Sovrapponendo e forse confondendo le questioni il basso Lorenzo Regazzo, da qualche anno dedito anche ad attività registica, sforna ora all’Olimpico di Vicenza, per il festival Settimane Musicali, un Don Giovanni programmaticamente costruito per demolire il mito “incarnato” in una certa tradizione esecutiva, quella banalmente etichettabile come “romantica”. Il grimaldello per tentare l’operazione (cui collaborano la costumista Maria Elena Cotti e il light designer Claudio Cervelli) è il postmoderno: immagini, gesti e “filosofia”.
Don Giovanni è un giovane coatto e discotecaro, dedito alla cocaina e ai programmi spazzatura in Tv, compiaciuto dal suo gesticolare inconsulto un po’ alla Tony Manero (e qui siamo agli albori del postmoderno), soprattutto dominato da un narcisismo grottesco, vellicato dal suo servitore in giacca bianca, che si muove solo se gli si sventola sotto il naso qualche banconota.

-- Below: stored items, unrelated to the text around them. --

Lemma Evaluate_substitutes_witness :
  Plugin.Evaluate Govaluate.model_library Example.hasSecret (Example.request "GET" "guess")
  = Returned (Some (Govaluate.VBool false), None).
Proof.
  rewrite (proj2 (Evaluate_substitutes _ "${query:token} == 'secret'"
                    Example.hasSecret _ eq_refl)).
  reflexivity.
Defined.

(** The scan of [Reset] fails only behind a start tag that no end tag
    follows. *)
Lemma Reset_scan_error rounds tmpl s texts tags (e : error) :
  Reset_scan rounds tmpl "${" "}" s texts tags = Some (inr e) ->
  exists pre rest,
    e = ErrCannotFindEndTag "}" tmpl rest
    /\ s = pre ++ "${" ++ rest /\ Index rest "}" = None.
Proof.
  revert s texts tags; induction rounds as [|rounds IH];
    intros s texts tags; simpl; [discriminate|].
  destruct (Index s "${") as [n|] eqn:Hn; [|discriminate].
  apply Index_Some_split in Hn. change (String.length "${") with 2 in Hn.
  destruct (Index (slice_from (n + 2) s) "}") as [m|] eqn:Hm.
  - intros H. apply IH in H as (pre & rest & -> & Hs & Hrest).
    apply Index_Some_split in Hm. change (String.length "}") with 1 in Hm.
    exists (slice_to n s ++ "${" ++ slice_to m (slice_from (n + 2) s) ++ "}" ++ pre), rest.
    split; [reflexivity|]. split; [|assumption].
    rewrite !append_assoc, <- Hs, <- Hm. exact Hn.
  - intros [= <-]. eauto.
Qed.

(** X5: [NewTemplate] returns a template or panics with one error, that the
    end tag was not found, and then the source has a start tag with no end
    tag anywhere behind it. *)
Theorem NewTemplate_panics_unclosed (s : string) (p : panic_value) :
  Plugin.NewTemplate s = Panicked p ->
  exists pre rest,
    p = PanicError (ErrCannotFindEndTag "}" s rest)
    /\ s = pre ++ "${" ++ rest /\ Index rest "}" = None.
Proof.
  unfold Plugin.NewTemplate.
  destruct (New s "${" "}") as [ft|p'] eqn:Hnew; [discriminate|].
  intros [= <-]. pose proof (New_total s) as Htotal. revert Hnew Htotal.
  unfold New, NewTemplate, Reset. simpl Nat.eqb at 1 2. cbv iota.
  destruct (Nat.eqb (Count s "${") 0); [discriminate|].
  destruct (Reset_scan _ s "${" "}" s [] []) as [[[txts tgs]|e]|] eqn:Hscan;
    try discriminate.
  - intros [= <-] _. apply Reset_scan_error in Hscan as (pre & rest & -> & Hs & Hrest).
    eauto.
  - intros [= <-] Htotal. now destruct Htotal.
Qed.

Lemma NewTemplate_panics_unclosed_witness :
  exists pre rest,
    PanicError (ErrCannotFindEndTag "}" "${a} and ${b" "b")
    = PanicError (ErrCannotFindEndTag "}" "${a} and ${b" rest)
    /\ "${a} and ${b" = pre ++ "${" ++ rest /\ Index rest "}" = None.
Proof. apply NewTemplate_panics_unclosed. reflexivity. Defined.

(** ** Expressions *)

Import Govaluate.
(** C3.  In the replay, the row loop of a file never throws and
    retains one row per parsed row, in order.  A row whose 0-based offset
    is not [rowIndex - 1] for a row of the search result comes out
    identical and sends no row event; no predicate is involved, only this
    membership.  A row whose offset is selected is rewritten by the
    operations: a field no operation names keeps its value, a field of
    the file named by an operation ends with the value of the last
    operation naming it, and the row's event carries one change record
    per write that found a different value, each going from that old
    value to the operation's value.  The file's replacement count is the
    number of change records sent. *)
Theorem replay_rewrites_exactly_the_selected_rows
    (operations : list ReplaceOperation) (headers : list string)
    (searchResult : SearchResult) (filePath : string) (total : nat)
    (rows : list Row) (st : St) :
  exists acc' st' d,
    Runs (replayRows operations headers searchResult filePath total rows 0
            emptyScan) st acc' st' d
    /\ length (processedRowsOut acc') = length rows
    /\ fileReplacements acc' = length (changesOf (d_events d))
    /\ forall i row,
         nth_error rows i = Some row ->
         exists row' changes,
           nth_error (processedRowsOut acc') i = Some row'
           /\ (forall cs,
                 In (EvRowProcessed (filename searchResult) filePath (i + 1)
                       total cs) (d_events d)
                 <-> cs = changes /\ changes <> [])
           /\ (~ eligible searchResult i -> row' = row /\ changes = [])
           /\ (eligible searchResult i ->
                 (row', changes) = writeOps headers operations row
                 /\ (forall f, lastValue operations f = None ->
                               get row' f = get row f)
                 /\ (forall f v, In f headers ->
                                 lastValue operations f = Some v ->
                                 nullish (get row' f) "" = v)
                 /\ (forall c, In c changes ->
                       oldValue c <> newValue c
                       /\ In (ch_field c) headers
                       /\ exists op, In op operations
                                     /\ op_field op = ch_field c
                                     /\ op_value op = newValue c)).
Proof.
  destruct (replayRows_runs operations headers searchResult filePath total
              rows 0 emptyScan st) as [st' Hrun].
  eexists _, st', _. split; [exact Hrun|].
  simpl.
  split; [apply replayOut_length|].
  split; [symmetry; apply replayCount_changes|].
  intros i row Hrow.
  exists (fst (rewriteRow operations headers searchResult i row)),
         (snd (rewriteRow operations headers searchResult i row)).
  split.
  { rewrite replayOut_nth, Hrow. reflexivity. }
  split.
  { intros cs. rewrite replayEvents_In. split.
    - intros [k [r [Hk Hin]]]. simpl in Hin. unfold rowEvent in Hin.
      destruct (0 <? length (snd (rewriteRow operations headers searchResult
                                     k r))) eqn:Hlen; [|contradiction].
      destruct Hin as [Heq|[]]. inversion Heq as [[Hidx Hcs]].
      assert (k = i) by lia. subst k.
      rewrite Hrow in Hk. inversion Hk; subst r.
      split; [reflexivity|].
      intros Hnil. rewrite Hnil in Hlen. discriminate.
    - intros [-> Hne]. exists i, row. split; [exact Hrow|].
      simpl. unfold rowEvent.
      destruct (snd (rewriteRow operations headers searchResult i row));
        [contradiction | left; reflexivity]. }
  split.
  { intros Hnot. unfold rewriteRow.
    destruct (selected searchResult i) eqn:Hsel.
    - apply selected_eligible in Hsel. contradiction.
    - split; reflexivity. }
  intros Hel. apply selected_eligible in Hel.
  unfold rewriteRow. rewrite Hel.
  split; [symmetry; apply surjective_pairing|].
  split; [intros f Hf; apply writeOps_unnamed; exact Hf|].
  split; [intros f v Hin Hf; apply writeOps_named; assumption|].
  intros c Hc. apply writeOps_changes in Hc. exact Hc.
Qed.
(** X1. In a Ready session the chat form's submission leaves the page as
    it is exactly when the typed text is all white space or the url field
    is empty; any other text starts an ask. *)
Theorem chat_submit_ignored_iff_blank (w : World) :
  status w = Ready ->
  step w SubmitChatForm = w
  <-> allWhiteSpace (input (st w)) = true \/ repoUrl (st w) = EmptyString.
Proof.
  intros Hs. rewrite (step_SubmitChatForm_accepted w Hs). split.
  - intros H.
    destruct (allWhiteSpace (input (st w))) eqn:Ea; [now left | right].
    destruct (JS.truthy (repoUrl (st w))) eqn:Eu;
      [| now apply truthy_false_iff].
    rewrite handleChatSubmit_accepted in H;
      [| now rewrite truthy_trim, Ea | exact Eu].
    apply (f_equal trace) in H. simpl in H. now apply snoc_neq in H.
  - intros H. unfold exec, handleChatSubmit. rewrite truthy_trim.
    destruct H as [-> | ->]; simpl; [reflexivity|].
    now rewrite orb_true_r.
Qed.

Lemma chat_submit_ignored_iff_blank_witness :
  let w := step (readyWorld chrome) (ChangeInput "   ") in
  step w SubmitChatForm = w.
Proof.
  cbv zeta.
  apply (proj2 (chat_submit_ignored_iff_blank
                  (step (readyWorld chrome) (ChangeInput "   ")) eq_refl)).
  left. reflexivity.
Defined.

(** What [onresult] does with a transcript that is not blank. *)
Lemma transcript_step (w : World) (transcript : string) :
  recognition (st w) <> None ->
  allWhiteSpace transcript = false ->
  st (step w (RecognitionResult transcript))
  = withInput EmptyString
      (withMessages
         (fun prev => prev ++ [{| role := user; content := transcript |}])
         (st w))
  /\ pending (step w (RecognitionResult transcript))
     = pending w ++ [Timer initialState]
  /\ trace (step w (RecognitionResult transcript))
     = trace w ++ [ConsoleLog "Sending message:" transcript;
                   SetTimeout 1000].
Proof.
  intros Hr Hb. unfold step.
  destruct (recognition (st w)); [| congruence].
  unfold exec, onresult, handleMessageSubmit, bind at 1. simpl.
  rewrite truthy_trim, Hb. simpl.
  split; [reflexivity|]. split; [reflexivity|].
  now rewrite <- app_assoc.
Qed.

(** X2. A transcript made of white space only is written to the input cell
    and nothing else happens; any other transcript is logged verbatim as a
    user message, the input cell is emptied and one timer of 1000 ms is
    armed. Neither makes a backend call or sets [isLoading]. *)
Theorem transcript_blank_or_logged (w : World) (transcript : string) :
  recognition (st w) <> None ->
  let w' := step w (RecognitionResult transcript) in
  (allWhiteSpace transcript = true ->
   w' = exec (setInput transcript) w)
  /\ (allWhiteSpace transcript = false ->
      st w' = withInput EmptyString
                (withMessages
                   (fun prev =>
                      prev ++ [{| role := user; content := transcript |}])
                   (st w))
      /\ pending w' = pending w ++ [Timer initialState]
      /\ trace w' = trace w ++ [ConsoleLog "Sending message:" transcript;
                                SetTimeout 1000])
  /\ isLoading (st w') = isLoading (st w).
Proof.
  intros Hr. cbv zeta. unfold step.
  destruct (recognition (st w)); [| congruence].
  unfold exec, onresult, handleMessageSubmit, bind at 1. simpl.
  rewrite truthy_trim.
  destruct (allWhiteSpace transcript); simpl.
  - split; [reflexivity|]. split; [discriminate | reflexivity].
  - split; [discriminate|]. split; [| reflexivity].
    intros _. split; [reflexivity|]. split; [reflexivity|].
    now rewrite <- app_assoc.
Qed.

Lemma transcript_blank_or_logged_witness :
  let w := readyWorld chrome in
  input (st (step w (RecognitionResult "  "))) = "  "
  /\ messages (st (step w (RecognitionResult "hello")))
     = messages (st w) ++ [{| role := user; content := "hello" |}].
Proof.
  assert (Hr : recognition (st (readyWorld chrome)) <> None)
    by (vm_compute; discriminate).
  pose proof (transcript_blank_or_logged (readyWorld chrome) "  " Hr) as H1.
  pose proof (transcript_blank_or_logged (readyWorld chrome) "hello" Hr)
    as H2.
  cbv zeta in H1, H2. cbv zeta. split.
  - destruct H1 as (Hb & _). now rewrite (Hb eq_refl).
  - destruct H2 as (_ & Hn & _). destruct (Hn eq_refl) as (Hst & _).
    now rewrite Hst.
Defined.

(** ** One backend request at a time *)

Lemma filter_removeAt_length {A : Type} (f : A -> bool) (l : list A)
      (i : nat) (k : A) :
  nth_error l i = Some k ->
  length (filter f (removeAt i l)) + (if f k then 1 else 0)
  = length (filter f l).
Proof.
  revert i. induction l as [|x l IH]; intros [|i] H; simpl in *;
    try discriminate.
  - injection H as ->. destruct (f k); simpl; lia.
  - specialize (IH i H). destruct (f x); simpl; lia.
Qed.
(** C7.  While the upstream gives the same answers, a second run of
    [collect_world_metrics] right after a first one leaves the world cache
    exactly as the first run left it: the same keys in the same order, bound
    to the same objects, with the same field values.  And no run of it adds
    or removes a key. *)
Theorem world_refresh_idempotent (cfg : Config) (env : Environment)
  (s : State) :
  upstream_unchanged env ->
  let s1 := final (collect_world_metrics cfg env) s in
  let s2 := final (collect_world_metrics cfg env) s1 in
  _world_cache s2 = _world_cache s1 /\
  List.length (_world_cache s2) = List.length (_world_cache s1) /\
  dict_keys (_world_cache s1) = dict_keys (_world_cache s) /\
  List.length (_world_cache s1) = List.length (_world_cache s).
Proof.
  intros Hsame. cbn zeta.
  assert (Hkeys : dict_keys (_world_cache
                               (final (collect_world_metrics cfg env) s))
                  = dict_keys (_world_cache s)).
  { rewrite (collect_world_metrics_plan cfg env Hsame).
    apply refresh_plan_keys. }
  assert (Hidem : _world_cache
                    (final (collect_world_metrics cfg env)
                           (final (collect_world_metrics cfg env) s))
                  = _world_cache (final (collect_world_metrics cfg env) s)).
  { rewrite (collect_world_metrics_plan cfg env Hsame
               (final (collect_world_metrics cfg env) s)).
    rewrite Hkeys.
    rewrite (collect_world_metrics_plan cfg env Hsame s).
    apply refresh_plan_idem. }
  split; [assumption|]. split; [rewrite Hidem; reflexivity|].
  split; [assumption|].
  rewrite <- (length_map fst (_world_cache _)),
          <- (length_map fst (_world_cache s)).
  fold (dict_keys (_world_cache (final (collect_world_metrics cfg env) s))).
  rewrite Hkeys. reflexivity.
Qed.

Lemma static_env_unchanged api lat : upstream_unchanged (static_env api lat).
Proof. intros n m req. reflexivity. Qed.

(** The theorem at the state reached after a first full cycle against an
    upstream with two online friends, one of them in a cached world. *)
Lemma world_refresh_idempotent_witness :
  let env := static_env api_two_friends 100 in
  let s := final (main default_config env 1) (initial_state 0) in
  let s1 := final (collect_world_metrics default_config env) s in
  let s2 := final (collect_world_metrics default_config env) s1 in
  _world_cache s2 = _world_cache s1 /\ List.length (_world_cache s1) = 1%nat.
Proof.
  cbn zeta.
  destruct (world_refresh_idempotent default_config
              (static_env api_two_friends 100)
              (final (main default_config (static_env api_two_friends 100) 1)
                     (initial_state 0))
              (static_env_unchanged api_two_friends 100))
    as (Hsame & _ & _ & Hlen).
  split; [exact Hsame|]. rewrite Hlen. vm_compute. reflexivity.
Defined.

(* ================================================================== *)
(** * The metrics registry *)
(* ================================================================== *)

Section Registry.

Lemma metric_eqb_eq (a b : Metric) : metric_eqb a b = true <-> a = b.
Proof.
  unfold metric_eqb. rewrite Nat.eqb_eq. split; [|congruence].
  destruct a; destruct b; cbn; intros H; solve [reflexivity|discriminate].
Qed.

Lemma metric_eqb_refl (a : Metric) : metric_eqb a a = true.
Proof. apply metric_eqb_eq. reflexivity. Qed.
(** * go-healthcheck: the checks of health.go and the checker configuration

    A shallow embedding of the two Go files of the repository.

    - [health.go]: the six check constructors ([TCPDialCheck],
      [HTTPGetCheck], [DatabasePingCheck], [DNSResolveCheck],
      [GoroutineCountCheck], [GCMaxPauseCheck]).  A check is a Go closure
      [func(ctx context.Context) error]; it is embedded as a function from
      the passed context to a small program whose only effects are the calls
      it makes to the Go runtime and standard library.
    - the configuration file: [AndictlCheckerConfig], [InitChecker],
      [AddCheck], [AddDatabaseCheck], [GetCheckerHandler].  The option list
      is a Go slice, embedded as a slice header over a store of backing
      arrays, so that what [append] shares and what it copies is explicit.

    Integers are [Z] with the wrap-around of the Go conversions written out;
    a [time.Duration] is its [int64] count of nanoseconds. *)

From Stdlib Require Import ZArith Lia.
From stdpp Require Import base gmap strings list.

Local Open Scope Z_scope.

(** ** Fixed-width integers and [time.Duration] *)

Module time.

(** [uint64(x)] for an [int64] x: the value modulo 2^64. *)
Definition uint64 (x : Z) : Z := x mod 2 ^ 64.

(** [int64(x)] for a [uint64] x (as in [time.Duration(pause)]). *)
Definition int64 (x : Z) : Z := (x + 2 ^ 63) mod 2 ^ 64 - 2 ^ 63.

Definition is_int64 (x : Z) : Prop := - 2 ^ 63 <= x < 2 ^ 63.
Definition is_uint64 (x : Z) : Prop := 0 <= x < 2 ^ 64.

(** A [time.Duration] is an [int64] nanosecond count. *)
Definition Duration : Type := Z.

Definition Nanosecond : Duration := 1.
Definition Microsecond : Duration := 1000 * Nanosecond.
Definition Millisecond : Duration := 1000 * Microsecond.
Definition Second : Duration := 1000 * Millisecond.

(** [k * d] on [Duration] ([int64] arithmetic). *)
Definition mul (k : Z) (d : Duration) : Duration := int64 (k * d).

(** [d.Nanoseconds()] returns [int64(d)]. *)
Definition Nanoseconds (d : Duration) : Z := d.

End time.

(** ** Errors

    [fmt.Errorf(format, args...)] is kept as the format string with its
    arguments; the Go value [nil] of type [error] is [None]. *)

Inductive Arg : Type :=
| AInt (n : Z)                 (* an int printed with %d *)
| ADuration (d : time.Duration) (* a time.Duration printed with %s *).

Record GoError : Type := Errorf { format : string; args : list Arg }.

Definition error : Type := option GoError.

Definition nil : error := None.

#[global] Instance Arg_eq_dec : EqDecision Arg.
Proof. solve_decision. Defined.

#[global] Instance GoError_eq_dec : EqDecision GoError.
Proof. solve_decision. Defined.

(** ** Contexts (package [context])

    A context is the chain of its ancestors.  [cancelCtx] carries whether its
    cancel function has been called; [timerCtx] carries its deadline, in
    nanoseconds on the clock of [time.Now]. *)

Module context.

Inductive Context : Type :=
| Background
| cancelCtx (parent : Context) (cancelled : bool)
| timerCtx (parent : Context) (deadline : Z).

#[global] Instance Context_eq_dec : EqDecision Context.
Proof. solve_decision. Defined.

(** [ctx.Deadline()]: the earliest deadline on the chain. *)
Fixpoint Deadline (ctx : Context) : option Z :=
  match ctx with
  | Background => None
  | cancelCtx parent _ => Deadline parent
  | timerCtx parent d =>
      match Deadline parent with
      | Some d' => Some (Z.min d d')
      | None => Some d
      end
  end.

(** Whether [ctx.Done()] is closed at instant [t]: the context or one of
    its ancestors was cancelled, or a deadline on the chain has passed. *)
Fixpoint Done (ctx : Context) (t : Z) : bool :=
  match ctx with
  | Background => false
  | cancelCtx parent cancelled => cancelled || Done parent t
  | timerCtx parent d => (d <=? t) || Done parent t
  end.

Il rapporto con l’aulica cornice del teatro di Palladio è affidato al gioco a rimpiattino con le statue che affollano la frons scenae, inopinato modello per questo strano Don che cerca di imitarne le posture. Ma davanti alle vie di Tebe fanno bella mostra una pedana da discoteca, poltrona e maxi-schermo tv. Qui, alla fine, Don Giovanni guarderà ammaliato la fine della sua “sfida” nei video-frammenti di antiche rappresentazioni operistiche, compresa quella filmata proprio da queste parti da Joseph Losey. Non scompare inghiottito dalle fiamme infernali, viene fatto fuori con un colpo di pistola da Leporello, che si è visto consegnare l’arma dalla statua del Commendatore. Il quale del resto proprio con una pallottola era stato tolto di mezzo tre ore prima, all’inizio dell’opera.
La linea è coerente nella sua vuotaggine ridanciana, ammiccante, talvolta greve (Zerlina estrare dalla borsetta corde, manette, frustino…), non di rado noiosa. E lo “svuotamento” di Don Giovanni è puntiglioso: il mito alla fine sembra smantellato da quel che si vede, ma non lo è certo da quel che si ascolta, che va nella direzione diametralmente opposta. E che resiste pervicacemente a ogni tentativo di banalizzazione. In questo capolavoro, infatti, la musica diventa teatro per raccontare un mistero umano universale (non è dunque questione di modernizzazione), reso talvolta meno minaccioso, ma non meno profondo, dall’immersione in un gioco scenico che può anche essere buffo senza cessare di essere tremendamente serio.
Da mozartiano fedele e accorto, il direttore Giovanni Battista Rigon cerca e mette accuratamente in evidenza proprio quest’ordito complesso e profondo. La sua lettura è lontana dalla tradizione “romantica” ma non tradisce il mito: il fraseggio è svelto, trascinante, senza retorica, con tempi asciutti e spesso coinvolgenti ma anche con larghi squarci riflessivi; nell’uno e nell’altro caso, l’orchestra di Padova e del Veneto offre finezza esemplare di colori. Lo stile è di magnifica evidenza: un classicismo corposo, senza aridità filologiche ma anche senza abusi espressivi, inutili e anzi dannosi.
La compagnia di canto è quasi tutta giovane e molto ben assortita. Luca Dall’Amico, Don Giovanni, si presta con meritoria dedizione alle pretese del regista-collega, Lorenzo Regazzo, così come fa Giovanni Furlanetto nella parte di Leporello. Il primo ha fraseggio adeguatamente morbido per offrire una discreta gamma di sfumature, e non si ritrae dalle pose caricaturali che gli impone la regìa; il secondo ha voce molto corposa e un po’ meno pronta alle sottigliezze di un ruolo formidabile per le sue sfaccettature, e si propone con presenza scenica volutamente sordida. Intorno a loro, le belle voci di Matteo Macchioni, un Don Ottavio di timbro elegante e non esangue; di Anna Viola, una Donna Anna connotata drammaticamente con accorta intensità, che riesce a venire a capo con buona precisione anche dell’Aria di agilità in sottofinale, «Non mi dir, bell’idol mio»; di Arianna Vendittelli, soprano drammatico in crescita musicale e tecnica, che disegna una Donna Elvira furente e sofferta, musicalmente di grande forza espressiva, dalla linea di canto sciolta e convincente. Bene anche gli altri: l’ammiccante Zerlina di Minni Diodato, l’eclettico Abramo Rosalen, Masetto semplice e vigoroso ma anche Commendatore risentito e di buona tenuta nella zona bassa della tessitura. Partecipa efficacemente alla riuscita musicale il coro Iris Ensemble, istruito da Marina Malavasi.